» **Task goal**: Take the line that contains "ACTIONS 1198 [sym_kExport];" as the first line and the last line of the material below as the final one; reproduce exactly the lines between, inclusive.
-------------------------
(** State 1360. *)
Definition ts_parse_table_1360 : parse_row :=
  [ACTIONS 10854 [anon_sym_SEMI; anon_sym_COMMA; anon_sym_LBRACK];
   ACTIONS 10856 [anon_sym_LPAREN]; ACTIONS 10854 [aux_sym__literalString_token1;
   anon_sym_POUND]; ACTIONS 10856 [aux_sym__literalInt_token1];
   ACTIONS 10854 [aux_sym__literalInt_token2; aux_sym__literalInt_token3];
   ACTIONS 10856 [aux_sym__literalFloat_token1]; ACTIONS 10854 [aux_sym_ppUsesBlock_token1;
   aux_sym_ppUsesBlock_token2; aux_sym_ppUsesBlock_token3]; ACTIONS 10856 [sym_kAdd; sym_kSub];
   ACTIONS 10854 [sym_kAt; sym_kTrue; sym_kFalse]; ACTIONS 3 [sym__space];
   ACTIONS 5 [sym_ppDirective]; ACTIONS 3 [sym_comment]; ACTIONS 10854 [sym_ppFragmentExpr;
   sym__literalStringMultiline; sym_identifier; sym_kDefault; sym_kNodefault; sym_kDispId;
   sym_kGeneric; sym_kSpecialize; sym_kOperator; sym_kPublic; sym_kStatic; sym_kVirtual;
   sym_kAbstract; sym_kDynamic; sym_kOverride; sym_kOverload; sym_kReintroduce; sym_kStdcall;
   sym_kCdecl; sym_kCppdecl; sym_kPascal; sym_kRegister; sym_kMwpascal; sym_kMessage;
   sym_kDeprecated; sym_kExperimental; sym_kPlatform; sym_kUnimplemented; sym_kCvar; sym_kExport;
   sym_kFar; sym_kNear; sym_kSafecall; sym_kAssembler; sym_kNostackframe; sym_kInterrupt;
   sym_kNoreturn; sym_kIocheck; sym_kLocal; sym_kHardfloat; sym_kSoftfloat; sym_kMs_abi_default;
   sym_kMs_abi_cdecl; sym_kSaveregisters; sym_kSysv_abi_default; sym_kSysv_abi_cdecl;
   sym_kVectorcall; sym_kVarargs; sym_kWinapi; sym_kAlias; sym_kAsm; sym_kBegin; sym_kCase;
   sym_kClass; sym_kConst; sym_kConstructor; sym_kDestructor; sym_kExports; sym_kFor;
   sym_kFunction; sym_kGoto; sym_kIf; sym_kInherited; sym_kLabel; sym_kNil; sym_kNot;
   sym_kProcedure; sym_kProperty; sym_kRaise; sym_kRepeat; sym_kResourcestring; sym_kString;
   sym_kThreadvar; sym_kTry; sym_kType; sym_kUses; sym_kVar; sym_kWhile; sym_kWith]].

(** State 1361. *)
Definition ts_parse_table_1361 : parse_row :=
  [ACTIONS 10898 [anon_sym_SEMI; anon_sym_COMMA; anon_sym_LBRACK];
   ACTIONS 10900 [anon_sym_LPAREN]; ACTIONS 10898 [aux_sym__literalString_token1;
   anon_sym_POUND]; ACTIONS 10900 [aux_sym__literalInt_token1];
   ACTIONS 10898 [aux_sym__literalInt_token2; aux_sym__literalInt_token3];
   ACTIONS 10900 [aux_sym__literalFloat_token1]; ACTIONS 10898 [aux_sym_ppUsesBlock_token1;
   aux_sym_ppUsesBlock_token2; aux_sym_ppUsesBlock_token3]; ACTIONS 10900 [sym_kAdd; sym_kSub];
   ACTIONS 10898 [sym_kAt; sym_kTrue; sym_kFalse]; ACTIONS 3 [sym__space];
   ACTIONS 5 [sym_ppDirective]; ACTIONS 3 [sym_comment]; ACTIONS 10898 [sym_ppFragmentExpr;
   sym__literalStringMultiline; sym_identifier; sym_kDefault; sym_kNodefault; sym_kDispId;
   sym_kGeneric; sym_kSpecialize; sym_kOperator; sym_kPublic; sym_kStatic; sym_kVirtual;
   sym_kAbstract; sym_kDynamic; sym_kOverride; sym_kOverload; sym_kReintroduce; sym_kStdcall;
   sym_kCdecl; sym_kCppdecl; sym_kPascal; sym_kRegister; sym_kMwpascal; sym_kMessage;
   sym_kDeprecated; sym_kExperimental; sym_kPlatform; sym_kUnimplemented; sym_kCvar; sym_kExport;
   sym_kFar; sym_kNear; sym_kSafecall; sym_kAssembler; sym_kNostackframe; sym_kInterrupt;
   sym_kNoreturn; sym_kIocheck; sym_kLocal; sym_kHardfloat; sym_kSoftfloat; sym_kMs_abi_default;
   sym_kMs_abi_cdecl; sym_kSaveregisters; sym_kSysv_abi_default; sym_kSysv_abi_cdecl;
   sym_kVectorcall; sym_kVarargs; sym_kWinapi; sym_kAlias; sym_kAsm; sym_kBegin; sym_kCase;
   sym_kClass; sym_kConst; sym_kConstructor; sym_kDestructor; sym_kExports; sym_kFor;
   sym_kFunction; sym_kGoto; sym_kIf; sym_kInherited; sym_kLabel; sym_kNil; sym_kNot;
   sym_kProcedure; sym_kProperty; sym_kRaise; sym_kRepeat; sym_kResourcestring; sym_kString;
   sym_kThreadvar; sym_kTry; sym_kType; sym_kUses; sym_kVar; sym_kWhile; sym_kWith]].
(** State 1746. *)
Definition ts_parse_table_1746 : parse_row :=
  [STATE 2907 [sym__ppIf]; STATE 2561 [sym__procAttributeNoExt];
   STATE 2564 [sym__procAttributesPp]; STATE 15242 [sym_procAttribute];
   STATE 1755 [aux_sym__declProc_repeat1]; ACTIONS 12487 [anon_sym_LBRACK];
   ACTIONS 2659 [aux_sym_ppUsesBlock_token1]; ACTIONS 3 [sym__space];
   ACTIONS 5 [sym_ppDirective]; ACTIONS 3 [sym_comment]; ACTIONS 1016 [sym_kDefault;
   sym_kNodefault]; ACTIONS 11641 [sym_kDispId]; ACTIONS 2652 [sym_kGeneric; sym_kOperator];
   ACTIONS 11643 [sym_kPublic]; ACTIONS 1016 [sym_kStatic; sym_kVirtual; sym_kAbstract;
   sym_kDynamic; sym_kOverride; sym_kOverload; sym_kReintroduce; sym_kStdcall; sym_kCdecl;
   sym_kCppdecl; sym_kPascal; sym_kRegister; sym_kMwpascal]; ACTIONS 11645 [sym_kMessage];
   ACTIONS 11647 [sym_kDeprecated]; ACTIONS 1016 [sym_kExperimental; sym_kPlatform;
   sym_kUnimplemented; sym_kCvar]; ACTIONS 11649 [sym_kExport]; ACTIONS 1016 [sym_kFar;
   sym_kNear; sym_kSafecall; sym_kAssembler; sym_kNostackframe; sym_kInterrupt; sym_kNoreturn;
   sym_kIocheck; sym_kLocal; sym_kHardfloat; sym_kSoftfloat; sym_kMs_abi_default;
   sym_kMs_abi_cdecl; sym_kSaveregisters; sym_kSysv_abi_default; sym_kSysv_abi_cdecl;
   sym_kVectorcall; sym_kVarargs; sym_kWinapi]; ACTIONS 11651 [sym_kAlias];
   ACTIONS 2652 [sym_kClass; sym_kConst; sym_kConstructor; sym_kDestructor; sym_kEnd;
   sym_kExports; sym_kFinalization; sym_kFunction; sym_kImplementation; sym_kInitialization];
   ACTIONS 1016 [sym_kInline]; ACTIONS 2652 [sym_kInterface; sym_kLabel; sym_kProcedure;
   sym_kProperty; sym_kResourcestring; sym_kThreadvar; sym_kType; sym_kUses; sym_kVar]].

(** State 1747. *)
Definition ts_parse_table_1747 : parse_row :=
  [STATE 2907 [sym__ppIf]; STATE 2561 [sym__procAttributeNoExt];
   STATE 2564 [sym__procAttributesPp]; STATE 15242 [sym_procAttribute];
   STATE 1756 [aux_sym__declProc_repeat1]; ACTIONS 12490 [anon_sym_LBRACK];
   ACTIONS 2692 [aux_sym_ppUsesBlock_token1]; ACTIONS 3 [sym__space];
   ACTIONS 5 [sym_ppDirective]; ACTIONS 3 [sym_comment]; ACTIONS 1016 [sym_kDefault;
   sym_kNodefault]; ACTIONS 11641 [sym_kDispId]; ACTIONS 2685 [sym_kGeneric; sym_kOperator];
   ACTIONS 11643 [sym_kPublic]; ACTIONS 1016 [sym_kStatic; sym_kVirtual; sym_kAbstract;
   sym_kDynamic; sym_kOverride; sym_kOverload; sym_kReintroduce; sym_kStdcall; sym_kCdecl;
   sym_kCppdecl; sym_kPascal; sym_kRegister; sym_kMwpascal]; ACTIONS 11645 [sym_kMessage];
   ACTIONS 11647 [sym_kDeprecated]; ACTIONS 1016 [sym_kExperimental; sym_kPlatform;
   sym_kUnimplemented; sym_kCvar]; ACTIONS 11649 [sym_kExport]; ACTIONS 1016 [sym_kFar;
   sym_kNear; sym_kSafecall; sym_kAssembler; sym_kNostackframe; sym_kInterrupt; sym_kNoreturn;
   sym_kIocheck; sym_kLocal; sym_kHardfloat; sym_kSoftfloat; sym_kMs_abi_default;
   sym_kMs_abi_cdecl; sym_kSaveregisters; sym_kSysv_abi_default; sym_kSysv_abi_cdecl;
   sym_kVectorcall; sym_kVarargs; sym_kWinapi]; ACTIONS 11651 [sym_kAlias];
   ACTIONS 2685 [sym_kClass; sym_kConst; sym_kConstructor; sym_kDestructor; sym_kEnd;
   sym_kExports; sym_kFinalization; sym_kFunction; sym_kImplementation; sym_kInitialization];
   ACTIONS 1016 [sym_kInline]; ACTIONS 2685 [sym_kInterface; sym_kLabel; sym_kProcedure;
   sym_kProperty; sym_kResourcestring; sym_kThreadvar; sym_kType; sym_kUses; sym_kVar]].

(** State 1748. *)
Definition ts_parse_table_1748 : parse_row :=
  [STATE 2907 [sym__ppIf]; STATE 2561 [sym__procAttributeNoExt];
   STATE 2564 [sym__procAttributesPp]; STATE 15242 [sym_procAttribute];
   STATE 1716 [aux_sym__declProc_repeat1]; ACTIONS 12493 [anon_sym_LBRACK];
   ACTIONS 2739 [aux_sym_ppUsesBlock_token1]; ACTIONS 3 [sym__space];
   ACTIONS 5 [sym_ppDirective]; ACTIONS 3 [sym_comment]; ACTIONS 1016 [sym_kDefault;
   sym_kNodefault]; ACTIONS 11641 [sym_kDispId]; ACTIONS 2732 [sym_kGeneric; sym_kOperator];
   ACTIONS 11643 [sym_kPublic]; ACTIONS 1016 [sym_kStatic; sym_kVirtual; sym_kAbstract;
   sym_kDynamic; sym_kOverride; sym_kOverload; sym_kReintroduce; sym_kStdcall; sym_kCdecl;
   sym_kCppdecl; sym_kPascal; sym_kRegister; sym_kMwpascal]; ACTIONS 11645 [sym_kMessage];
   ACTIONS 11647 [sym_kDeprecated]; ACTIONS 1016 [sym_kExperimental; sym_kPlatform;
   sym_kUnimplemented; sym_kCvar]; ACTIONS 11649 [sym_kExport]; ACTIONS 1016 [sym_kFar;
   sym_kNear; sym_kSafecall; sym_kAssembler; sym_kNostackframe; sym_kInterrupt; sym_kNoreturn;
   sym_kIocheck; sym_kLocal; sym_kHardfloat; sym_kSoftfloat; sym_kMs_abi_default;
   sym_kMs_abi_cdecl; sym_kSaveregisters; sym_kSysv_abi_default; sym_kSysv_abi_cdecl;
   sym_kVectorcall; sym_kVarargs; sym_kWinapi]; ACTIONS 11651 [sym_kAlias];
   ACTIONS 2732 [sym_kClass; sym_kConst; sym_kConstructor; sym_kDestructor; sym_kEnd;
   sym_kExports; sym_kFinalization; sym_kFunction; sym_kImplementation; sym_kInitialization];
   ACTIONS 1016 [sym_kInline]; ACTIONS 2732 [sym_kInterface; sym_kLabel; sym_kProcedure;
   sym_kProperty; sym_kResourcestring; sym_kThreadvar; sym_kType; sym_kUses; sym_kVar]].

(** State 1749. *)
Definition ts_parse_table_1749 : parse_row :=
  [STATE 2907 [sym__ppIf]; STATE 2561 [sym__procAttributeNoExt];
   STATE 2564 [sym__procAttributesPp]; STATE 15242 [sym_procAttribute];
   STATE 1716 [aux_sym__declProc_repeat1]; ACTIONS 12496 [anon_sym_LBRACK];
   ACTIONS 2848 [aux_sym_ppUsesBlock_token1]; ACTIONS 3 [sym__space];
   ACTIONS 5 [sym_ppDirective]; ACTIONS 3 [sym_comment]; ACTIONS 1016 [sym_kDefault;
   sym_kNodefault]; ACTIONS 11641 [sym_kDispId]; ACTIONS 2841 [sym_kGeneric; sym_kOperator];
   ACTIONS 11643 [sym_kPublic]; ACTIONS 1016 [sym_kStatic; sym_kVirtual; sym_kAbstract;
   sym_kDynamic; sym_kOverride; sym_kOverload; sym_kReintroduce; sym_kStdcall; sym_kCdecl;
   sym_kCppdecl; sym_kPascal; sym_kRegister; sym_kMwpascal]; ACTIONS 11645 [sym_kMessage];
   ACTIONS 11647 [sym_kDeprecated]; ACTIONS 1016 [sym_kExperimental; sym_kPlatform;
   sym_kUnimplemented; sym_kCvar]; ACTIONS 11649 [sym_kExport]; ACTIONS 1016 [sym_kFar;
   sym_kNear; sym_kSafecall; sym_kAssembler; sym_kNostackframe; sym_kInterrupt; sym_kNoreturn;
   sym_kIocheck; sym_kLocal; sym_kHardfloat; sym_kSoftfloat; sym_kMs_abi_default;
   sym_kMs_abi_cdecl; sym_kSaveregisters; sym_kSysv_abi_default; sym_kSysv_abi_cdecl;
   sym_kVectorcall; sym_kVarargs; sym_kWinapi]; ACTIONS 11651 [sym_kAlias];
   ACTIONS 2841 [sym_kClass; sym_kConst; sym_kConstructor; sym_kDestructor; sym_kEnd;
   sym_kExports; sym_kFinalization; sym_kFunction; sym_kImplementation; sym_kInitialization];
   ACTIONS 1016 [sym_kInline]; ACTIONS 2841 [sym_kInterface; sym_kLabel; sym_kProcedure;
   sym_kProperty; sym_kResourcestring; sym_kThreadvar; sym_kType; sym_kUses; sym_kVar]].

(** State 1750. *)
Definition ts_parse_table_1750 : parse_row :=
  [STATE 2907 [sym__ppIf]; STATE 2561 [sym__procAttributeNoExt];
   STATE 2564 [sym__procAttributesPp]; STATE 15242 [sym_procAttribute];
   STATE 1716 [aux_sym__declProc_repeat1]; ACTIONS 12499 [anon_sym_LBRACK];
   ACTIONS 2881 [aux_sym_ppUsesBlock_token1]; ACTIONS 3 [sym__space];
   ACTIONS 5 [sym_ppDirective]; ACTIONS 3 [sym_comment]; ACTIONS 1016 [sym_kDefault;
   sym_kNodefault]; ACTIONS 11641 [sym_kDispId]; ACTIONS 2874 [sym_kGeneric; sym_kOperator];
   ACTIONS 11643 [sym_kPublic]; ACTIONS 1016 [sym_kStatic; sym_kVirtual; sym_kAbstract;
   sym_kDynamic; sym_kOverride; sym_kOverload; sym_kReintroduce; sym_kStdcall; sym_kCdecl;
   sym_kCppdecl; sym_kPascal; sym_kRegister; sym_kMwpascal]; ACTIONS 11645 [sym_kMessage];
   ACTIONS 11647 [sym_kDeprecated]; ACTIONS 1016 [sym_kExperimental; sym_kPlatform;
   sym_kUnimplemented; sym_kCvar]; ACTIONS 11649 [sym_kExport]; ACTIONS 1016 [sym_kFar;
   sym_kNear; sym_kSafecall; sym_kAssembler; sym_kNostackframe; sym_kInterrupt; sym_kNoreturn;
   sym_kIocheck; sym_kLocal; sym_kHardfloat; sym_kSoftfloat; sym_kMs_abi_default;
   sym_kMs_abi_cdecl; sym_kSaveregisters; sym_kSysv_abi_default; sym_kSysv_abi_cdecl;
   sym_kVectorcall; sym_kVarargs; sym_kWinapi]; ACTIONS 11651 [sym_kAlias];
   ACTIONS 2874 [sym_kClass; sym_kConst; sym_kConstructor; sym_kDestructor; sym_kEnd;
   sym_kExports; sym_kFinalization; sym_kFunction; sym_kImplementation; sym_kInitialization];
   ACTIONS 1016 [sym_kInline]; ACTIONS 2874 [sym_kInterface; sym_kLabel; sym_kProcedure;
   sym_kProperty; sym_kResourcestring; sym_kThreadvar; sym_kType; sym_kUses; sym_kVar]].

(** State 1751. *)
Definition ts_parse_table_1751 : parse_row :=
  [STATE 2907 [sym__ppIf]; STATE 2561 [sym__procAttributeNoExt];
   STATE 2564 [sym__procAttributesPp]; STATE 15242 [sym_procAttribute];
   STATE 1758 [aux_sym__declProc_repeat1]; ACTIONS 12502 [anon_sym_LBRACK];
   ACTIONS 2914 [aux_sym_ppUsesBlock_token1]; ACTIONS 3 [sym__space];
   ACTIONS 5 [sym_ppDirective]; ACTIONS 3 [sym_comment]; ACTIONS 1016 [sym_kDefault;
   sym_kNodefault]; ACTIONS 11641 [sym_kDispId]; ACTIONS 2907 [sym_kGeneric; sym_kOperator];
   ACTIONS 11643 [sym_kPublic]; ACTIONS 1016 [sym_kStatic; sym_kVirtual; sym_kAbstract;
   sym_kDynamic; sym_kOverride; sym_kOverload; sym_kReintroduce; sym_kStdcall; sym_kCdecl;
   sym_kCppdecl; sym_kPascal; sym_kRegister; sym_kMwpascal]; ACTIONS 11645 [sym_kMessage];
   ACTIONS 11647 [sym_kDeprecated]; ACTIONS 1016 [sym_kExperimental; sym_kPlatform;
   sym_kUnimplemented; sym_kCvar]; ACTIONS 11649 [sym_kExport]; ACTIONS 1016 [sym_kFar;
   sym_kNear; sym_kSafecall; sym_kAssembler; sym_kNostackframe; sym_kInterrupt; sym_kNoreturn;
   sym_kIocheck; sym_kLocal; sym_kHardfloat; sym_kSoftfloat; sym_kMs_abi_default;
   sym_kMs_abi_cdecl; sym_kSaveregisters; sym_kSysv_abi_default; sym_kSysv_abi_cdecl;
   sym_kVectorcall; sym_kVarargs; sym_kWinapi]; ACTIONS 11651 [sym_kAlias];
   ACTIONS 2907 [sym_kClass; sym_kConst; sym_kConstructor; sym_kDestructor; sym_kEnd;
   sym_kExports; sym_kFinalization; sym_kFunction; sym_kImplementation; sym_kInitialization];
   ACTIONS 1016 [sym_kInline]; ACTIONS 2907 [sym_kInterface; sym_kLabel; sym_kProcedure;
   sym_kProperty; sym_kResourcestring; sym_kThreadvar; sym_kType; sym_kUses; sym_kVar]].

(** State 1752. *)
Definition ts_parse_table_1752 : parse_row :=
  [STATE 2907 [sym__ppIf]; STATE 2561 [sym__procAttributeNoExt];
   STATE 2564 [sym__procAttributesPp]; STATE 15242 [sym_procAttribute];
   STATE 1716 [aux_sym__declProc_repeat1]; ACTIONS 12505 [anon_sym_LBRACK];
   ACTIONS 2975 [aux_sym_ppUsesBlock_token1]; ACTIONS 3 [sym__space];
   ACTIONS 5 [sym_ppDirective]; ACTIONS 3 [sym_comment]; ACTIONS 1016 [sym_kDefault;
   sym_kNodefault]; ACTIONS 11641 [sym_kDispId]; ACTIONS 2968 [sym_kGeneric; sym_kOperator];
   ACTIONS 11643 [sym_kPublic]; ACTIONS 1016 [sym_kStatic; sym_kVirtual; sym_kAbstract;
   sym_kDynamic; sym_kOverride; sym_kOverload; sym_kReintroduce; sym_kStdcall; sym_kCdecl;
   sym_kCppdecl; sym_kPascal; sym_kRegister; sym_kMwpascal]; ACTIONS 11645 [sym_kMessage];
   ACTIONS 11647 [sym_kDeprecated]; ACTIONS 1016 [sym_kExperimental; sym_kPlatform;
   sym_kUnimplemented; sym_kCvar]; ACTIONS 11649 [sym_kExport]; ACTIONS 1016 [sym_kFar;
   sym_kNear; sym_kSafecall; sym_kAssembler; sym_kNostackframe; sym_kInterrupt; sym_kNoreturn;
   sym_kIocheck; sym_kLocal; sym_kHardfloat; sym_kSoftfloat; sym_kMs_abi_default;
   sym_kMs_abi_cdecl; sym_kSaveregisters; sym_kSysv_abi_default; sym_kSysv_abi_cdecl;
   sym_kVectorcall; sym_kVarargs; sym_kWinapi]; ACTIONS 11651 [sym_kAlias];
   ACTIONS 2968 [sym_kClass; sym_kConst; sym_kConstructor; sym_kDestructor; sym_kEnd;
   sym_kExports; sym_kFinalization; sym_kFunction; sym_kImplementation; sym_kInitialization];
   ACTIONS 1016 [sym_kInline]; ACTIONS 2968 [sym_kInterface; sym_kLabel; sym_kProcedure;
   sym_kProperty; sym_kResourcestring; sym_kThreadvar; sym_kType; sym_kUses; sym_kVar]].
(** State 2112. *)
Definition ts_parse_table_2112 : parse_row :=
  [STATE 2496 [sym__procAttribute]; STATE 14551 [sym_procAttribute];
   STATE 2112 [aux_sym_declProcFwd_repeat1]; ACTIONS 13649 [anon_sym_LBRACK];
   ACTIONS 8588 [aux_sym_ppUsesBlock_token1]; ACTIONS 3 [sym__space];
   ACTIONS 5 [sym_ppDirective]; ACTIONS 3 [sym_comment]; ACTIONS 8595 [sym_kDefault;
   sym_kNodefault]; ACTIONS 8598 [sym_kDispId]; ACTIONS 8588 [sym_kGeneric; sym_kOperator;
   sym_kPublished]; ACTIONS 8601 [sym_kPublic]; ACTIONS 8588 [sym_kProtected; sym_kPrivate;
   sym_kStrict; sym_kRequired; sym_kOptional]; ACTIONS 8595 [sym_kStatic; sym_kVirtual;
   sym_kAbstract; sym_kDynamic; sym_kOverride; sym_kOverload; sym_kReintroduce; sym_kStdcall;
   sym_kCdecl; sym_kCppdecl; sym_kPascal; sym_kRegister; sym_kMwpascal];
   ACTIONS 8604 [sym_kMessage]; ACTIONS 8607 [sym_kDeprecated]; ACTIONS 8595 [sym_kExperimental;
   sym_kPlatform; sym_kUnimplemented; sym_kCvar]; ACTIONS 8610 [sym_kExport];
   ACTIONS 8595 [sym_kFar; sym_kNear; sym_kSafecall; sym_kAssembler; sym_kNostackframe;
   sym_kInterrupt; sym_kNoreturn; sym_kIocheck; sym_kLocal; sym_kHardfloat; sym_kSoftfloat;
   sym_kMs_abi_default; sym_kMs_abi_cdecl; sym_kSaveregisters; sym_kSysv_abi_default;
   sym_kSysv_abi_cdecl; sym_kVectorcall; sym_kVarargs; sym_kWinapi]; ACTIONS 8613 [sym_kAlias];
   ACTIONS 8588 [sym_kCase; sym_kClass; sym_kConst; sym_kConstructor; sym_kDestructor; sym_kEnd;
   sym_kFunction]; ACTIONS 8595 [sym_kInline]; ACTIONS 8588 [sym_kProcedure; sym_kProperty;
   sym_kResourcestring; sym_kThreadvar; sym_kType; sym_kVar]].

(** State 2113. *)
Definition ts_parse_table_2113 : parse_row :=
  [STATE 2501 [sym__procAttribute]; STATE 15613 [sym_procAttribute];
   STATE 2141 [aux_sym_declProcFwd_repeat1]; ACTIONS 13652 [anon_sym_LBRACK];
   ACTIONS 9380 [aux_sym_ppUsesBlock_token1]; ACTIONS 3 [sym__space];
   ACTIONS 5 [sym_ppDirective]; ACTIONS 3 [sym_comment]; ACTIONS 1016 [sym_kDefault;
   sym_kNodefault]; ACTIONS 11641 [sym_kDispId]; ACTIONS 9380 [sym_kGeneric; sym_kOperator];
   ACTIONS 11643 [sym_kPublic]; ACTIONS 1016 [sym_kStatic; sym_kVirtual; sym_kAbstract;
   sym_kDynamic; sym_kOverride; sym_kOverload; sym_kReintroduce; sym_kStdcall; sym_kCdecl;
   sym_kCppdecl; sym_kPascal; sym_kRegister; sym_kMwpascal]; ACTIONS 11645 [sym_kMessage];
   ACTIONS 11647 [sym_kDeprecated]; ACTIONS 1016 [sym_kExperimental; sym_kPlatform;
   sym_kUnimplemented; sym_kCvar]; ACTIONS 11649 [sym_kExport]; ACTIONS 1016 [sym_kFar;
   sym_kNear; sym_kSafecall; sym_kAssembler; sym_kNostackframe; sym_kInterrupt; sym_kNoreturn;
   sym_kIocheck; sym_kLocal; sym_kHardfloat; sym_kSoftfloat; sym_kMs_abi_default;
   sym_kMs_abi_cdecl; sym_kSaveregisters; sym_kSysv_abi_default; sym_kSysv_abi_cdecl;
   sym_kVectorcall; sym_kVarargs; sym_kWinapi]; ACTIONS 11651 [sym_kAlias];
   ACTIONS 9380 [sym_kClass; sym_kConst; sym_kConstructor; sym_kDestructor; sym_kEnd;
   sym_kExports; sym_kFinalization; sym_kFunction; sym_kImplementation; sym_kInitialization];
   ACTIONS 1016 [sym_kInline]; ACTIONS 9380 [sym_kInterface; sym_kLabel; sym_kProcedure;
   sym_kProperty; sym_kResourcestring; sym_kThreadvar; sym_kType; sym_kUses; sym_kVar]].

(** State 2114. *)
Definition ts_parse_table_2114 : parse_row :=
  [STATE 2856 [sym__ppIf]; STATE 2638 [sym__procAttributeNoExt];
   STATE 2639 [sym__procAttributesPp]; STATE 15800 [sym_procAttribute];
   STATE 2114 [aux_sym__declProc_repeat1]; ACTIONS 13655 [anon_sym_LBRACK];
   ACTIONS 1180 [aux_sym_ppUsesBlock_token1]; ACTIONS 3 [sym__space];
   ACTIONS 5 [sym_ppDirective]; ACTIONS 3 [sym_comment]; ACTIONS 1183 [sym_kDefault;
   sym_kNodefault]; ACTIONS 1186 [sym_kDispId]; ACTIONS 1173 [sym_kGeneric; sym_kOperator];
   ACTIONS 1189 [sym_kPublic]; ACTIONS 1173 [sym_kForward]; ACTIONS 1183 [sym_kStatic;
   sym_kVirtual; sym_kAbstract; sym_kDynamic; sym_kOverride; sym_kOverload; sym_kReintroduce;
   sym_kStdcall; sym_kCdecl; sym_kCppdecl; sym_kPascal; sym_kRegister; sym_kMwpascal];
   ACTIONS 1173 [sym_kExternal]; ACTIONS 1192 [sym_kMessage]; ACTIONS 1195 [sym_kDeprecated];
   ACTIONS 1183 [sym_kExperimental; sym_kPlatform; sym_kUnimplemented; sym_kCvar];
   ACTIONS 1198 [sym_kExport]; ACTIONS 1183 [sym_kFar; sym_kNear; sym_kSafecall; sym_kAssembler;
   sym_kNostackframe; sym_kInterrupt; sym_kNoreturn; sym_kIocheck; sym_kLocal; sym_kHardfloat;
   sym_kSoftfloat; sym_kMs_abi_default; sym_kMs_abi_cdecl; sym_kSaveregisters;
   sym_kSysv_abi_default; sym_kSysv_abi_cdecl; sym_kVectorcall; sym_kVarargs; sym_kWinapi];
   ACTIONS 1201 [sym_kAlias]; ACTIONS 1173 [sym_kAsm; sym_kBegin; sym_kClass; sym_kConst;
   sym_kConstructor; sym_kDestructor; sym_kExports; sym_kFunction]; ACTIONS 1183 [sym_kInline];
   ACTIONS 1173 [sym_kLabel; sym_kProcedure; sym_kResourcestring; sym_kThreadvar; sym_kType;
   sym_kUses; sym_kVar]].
-------------------------
» **Output of the exercise**:
   ACTIONS 1198 [sym_kExport]; ACTIONS 1183 [sym_kFar; sym_kNear; sym_kSafecall; sym_kAssembler;
   sym_kNostackframe; sym_kInterrupt; sym_kNoreturn; sym_kIocheck; sym_kLocal; sym_kHardfloat;
   sym_kSoftfloat; sym_kMs_abi_default; sym_kMs_abi_cdecl; sym_kSaveregisters;
   sym_kSysv_abi_default; sym_kSysv_abi_cdecl; sym_kVectorcall; sym_kVarargs; sym_kWinapi];
   ACTIONS 1201 [sym_kAlias]; ACTIONS 1173 [sym_kAsm; sym_kBegin; sym_kClass; sym_kConst;
   sym_kConstructor; sym_kDestructor; sym_kExports; sym_kFunction]; ACTIONS 1183 [sym_kInline];
   ACTIONS 1173 [sym_kLabel; sym_kProcedure; sym_kResourcestring; sym_kThreadvar; sym_kType;
   sym_kUses; sym_kVar]].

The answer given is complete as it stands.